人民元切り上げや環境対策などで業績が悪化している企業は、労働契約法でさらにリストラしづらくなり、正社員にしなければならないケースも出てきた。こうなると人件費はふくらみ、利益が縮小する。
中国に進出した日系企業を始め、外資系企業からは、「仕事ができない、仕事を怠けている従業員もリストラできないのはおかしい」と不満の声が上がっている。これまで、人件費が安いという理由で中国に進出した企業もあったが、労働契約法でその期待は薄まる。

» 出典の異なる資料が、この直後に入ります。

Lemma links_loop_invariant (target : str) (results : list str) :
  preserved_at profile_link P limit target →
  ∀ st w o w', P st →
    links_loop profile_link limit target results st w = (Returned o, w') →
    flow_satisfies P o.
Proof.
  intros Hpres. induction results as [|link rest IH]; intros st w o w' HP;
    cbn [links_loop].
  - by intros [<- _]%ret_returned.
  - destruct (limit <=? len (leads st)) eqn:Hlimit.
    + intros [<- _]%ret_returned. by exists st.
    + apply Z.leb_gt in Hlimit.
      intros (st1 & w1 & Hbody & Hrest)%bind_returned.
      apply (IH st1 w1 o w'); [|done]. by eapply Hpres.
Qed.

Lemma seeds_loop_invariant (target : str) (seeds : list str) :
  preserved_at profile_link P limit target →
  ∀ st w o w', P st →
    seeds_loop profile_link limit target seeds st w = (Returned o, w') →
    flow_satisfies P o.
Proof.
  intros Hpres. induction seeds as [|seed rest IH]; intros st w o w' HP;
    cbn [seeds_loop].
  - by intros [<- _]%ret_returned.
  - destruct (limit <=? len (leads st)) eqn:Hlimit.
    + intros [<- _]%ret_returned. by exists st.
    + intros (searched & w1 & _ & Hrest)%bind_returned.
      destruct searched as [results|]; [|by apply (IH st w1 o w')].
      apply bind_returned in Hrest as (outcome & w2 & Hlinks & Hrest).
      apply (links_loop_invariant target results Hpres) in Hlinks; [|done].
      destruct outcome as [st2 | found].
      * by apply (IH st2 w2 o w').
      * by apply ret_returned in Hrest as [<- _].
Qed.

Lemma targets_loop_invariant (targets : list str) :
  (∀ target, target ∈ targets → preserved_at profile_link P limit target) →
  ∀ st w o w', P st →
    targets_loop profile_link limit targets st w = (Returned o, w') →
    flow_satisfies P o.
Proof.
  induction targets as [|target rest IH]; intros Hpres st w o w' HP;
    cbn [targets_loop].
  - by intros [<- _]%ret_returned.
  - intros (outcome & w1 & Hseeds & Hrest)%bind_returned.
    apply (seeds_loop_invariant target SEARCH_SEEDS) in Hseeds;
      [|apply Hpres; left|done].
    destruct outcome as [st1 | found].
    + apply (IH ltac:(intros t Ht; apply Hpres; by right) st1 w1 o w'); done.
    + by apply ret_returned in Hrest as [<- _].
Qed.

Lemma build_candidates_with_invariant (w w' : World) (found : list Lead) :
  (∀ target, target ∈ search_targets → preserved_at profile_link P limit target) →
  P {| leads := []; seen_domains := ∅ |} →
  build_candidates_with profile_link limit w = (Returned found, w') →
  ∃ st, P st ∧ found = leads st.
Proof.
  intros Hpres Hinit. unfold build_candidates_with.
  intros (outcome & w1 & Hloop & Hrest)%bind_returned.
  apply (targets_loop_invariant search_targets Hpres) in Hloop; [|done].
  destruct outcome as [st | found']; apply ret_returned in Hrest as [<- _].
  - by exists st.
  - done.
Qed.

End Invariant.

(** *** The invariant of the specification *)

Lemma candidates_invariant_init (limit : Z) :
  candidates_invariant limit {| leads := []; seen_domains := ∅ |}.
Proof.
  unfold candidates_invariant. cbn. repeat split; try constructor.
  - intros l Hl. by apply elem_of_nil in Hl.
  - unfold len. cbn. lia.
Qed.

Lemma candidates_invariant_preserved (limit : Z) (target : str) :
  target ≠ [] → preserved_at profile_link (candidates_invariant limit) limit target.
Proof.
  intros Htarget link st st' w w' (Hnd & Hseen & Hwf & Hlen) Hroom Hbody.
  apply process_link_returned in Hbody as [Hsub [Hsame | Hnew]].
  - unfold candidates_invariant. rewrite Hsame. repeat split; try done.
    intros l Hl. apply Hsub. by apply Hseen.
  - destruct Hnew as (lead & html_text & profile & Hleads & Hurl & _ & _ & Hfresh
                      & Hin & Hrole & Hname & Hloc & Hli).
    unfold candidates_invariant. rewrite Hleads. repeat split.
    + rewrite map_app. apply NoDup_app. split; [done|].
      split; [|apply NoDup_singleton].
      intros d Hd ->%list_elem_of_singleton.
      apply list_elem_of_In, in_map_iff in Hd as (l & Hl & Hlin).
      apply Hfresh. rewrite <- Hl. by apply Hseen, list_elem_of_In.
    + intros l [Hl | ->%list_elem_of_singleton]%elem_of_app; [|done].
      apply Hsub. by apply Hseen.
    + apply Forall_app. split; [done|]. constructor; [|done].
      unfold well_formed_lead. auto.
    + unfold len in *. rewrite length_app. cbn. lia.
Qed.

Lemma search_targets_nonempty : ∀ target, target ∈ search_targets → target ≠ [].
Proof.
  assert (H : Forall (fun t : str => t ≠ []) search_targets).
  { unfold search_targets, EAST_COAST_CITIES, EAST_COAST_STATES.
    cbn [map app fst]. repeat constructor; done. }
  intros target Hin. by apply (proj1 (Forall_forall _ _) H).
Qed.

Lemma build_candidates_with_returned (limit : Z) (w w' : World)
    (found : list Lead) :
  build_candidates_with profile_link limit w = (Returned found, w') →
  NoDup (map lead_domain found)
  ∧ Forall well_formed_lead found
  ∧ len found <= Z.max 0 limit.
Proof.
  intros Hrun.
  apply (build_candidates_with_invariant (candidates_invariant limit)) in Hrun
    as (st & (Hnd & _ & Hwf & Hlen) & ->).
  - done.
  - intros target Hin. apply candidates_invariant_preserved.
    by apply search_targets_nonempty.
  - apply candidates_invariant_init.
Qed.

(** *** Stopping at the limit: once the count has reached the limit, the
    loops return the leads at once and leave the world untouched. *)

Lemma links_loop_at_limit (limit : Z) (target link : str) (rest : list str)
    (st : locals) (w : World) :
  limit <= len (leads st) →
  links_loop profile_link limit target (link :: rest) st w
  = (Returned (Return (leads st)), w).
Proof. intros Hfull. cbn [links_loop]. apply Z.leb_le in Hfull. by rewrite Hfull. Qed.

Lemma seeds_loop_at_limit (limit : Z) (target seed : str) (rest : list str)
    (st : locals) (w : World) :
  limit <= len (leads st) →
  seeds_loop profile_link limit target (seed :: rest) st w
  = (Returned (Return (leads st)), w).
Proof. intros Hfull. cbn [seeds_loop]. apply Z.leb_le in Hfull. by rewrite Hfull. Qed.

Lemma targets_loop_at_limit (limit : Z) (target : str) (rest : list str)
    (st : locals) (w : World) :
  limit <= len (leads st) →
  targets_loop profile_link limit (target :: rest) st w
  = (Returned (Return (leads st)), w).
Proof.
  intros Hfull. cbn [targets_loop]. unfold bind, SEARCH_SEEDS. cbn [map].
  by rewrite seeds_loop_at_limit.
Qed.

(** With a limit of zero or less nothing is requested and nothing found. *)
Lemma build_candidates_with_no_limit (limit : Z) (w : World) :
  limit <= 0 → build_candidates_with profile_link limit w = (Returned [], w).
Proof.
  intros Hlimit. unfold build_candidates_with, bind, search_targets,
    EAST_COAST_CITIES. cbn [map app].
  rewrite targets_loop_at_limit; [done|]. unfold len. cbn. lia.
Qed.

(** The part of C2 that holds of the loops for every profile-link
    extractor: a run that returns, returns at most [limit] leads. *)
Lemma build_candidates_with_bounded (limit : Z) (w w' : World)
    (found : list Lead) :
  0 <= limit →
  build_candidates_with profile_link limit w = (Returned found, w') →
  len found <= limit.
Proof.
  intros Hlimit Hrun. apply build_candidates_with_returned in Hrun. lia.
Qed.

End CandidateFacts.

(** *** [build_candidates] itself *)

Section BuildCandidates.
Context {World : Type} `{!Platform World}.

(** The profile-link pattern does not compile: its character set holds the
    range from backslash down to slash. *)
Lemma linkedin_re_does_not_compile : Re.compiles linkedin_re = false.
Proof. vm_compute. reflexivity. Qed.

Lemma extract_linkedin_raises (html_text : str) :
  extract_linkedin html_text = Raised re_error.
Proof.
  unfold extract_linkedin, Re.search. by rewrite linkedin_re_does_not_compile.
Qed.

Lemma build_candidates_returns_nothing (limit : Z) (w w' : World)
    (found : list Lead) :
  build_candidates limit w = (Returned found, w') → found = [].
Proof.
  unfold build_candidates. intros Hrun.
  apply (build_candidates_with_invariant extract_linkedin
           (fun st => leads st = []) limit) in Hrun as (st & Hst & ->).
  - done.
  - intros target _ link st st' w0 w0' Hst _ Hbody.
    apply process_link_returned in Hbody as [_ [Hsame | Hnew]].
    + congruence.
    + destruct Hnew as (lead & html_text & profile & _ & _ & Hprofile & _).
      rewrite extract_linkedin_raises in Hprofile. discriminate.
  - done.
Qed.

仕事ができなくても労働者を保障しなければならない。労働者の保障金だけで数十億円の経費がかかる企業もあり、それだけで倒産してしまう企業もある。急速に技術力と資金力を蓄えた中国にとって、既に外資企業の存在はさほど必要でなくなったのだろう。雇用者である企業側に追い討ちをかける労働契約法が施行されたことで、外資企業の中国からの撤退が増えそうだ。
昨年、駆け込みリストラされた人たちは、職を失い途方にくれている。不当な解雇に対して不満はあるが、どうすることもできない。
日本の失業率は約4%で、中国とほぼ同じである。雇用の流動化や非正社員が増え、ワーキングプアが叫ばれる日本だが、中国における労働者の悲惨な雇用条件とは比較にならない。
日本の若い世代には、アルバイトで適当に働いていれば十分という人がいる。働くことへの夢や希望を持てない人たちだ。日本と失業率がほぼ同じでも、中国の若者は必死だ。人生を終える時に、何かの仕事に夢中になったという思い出に浸れるだろうか。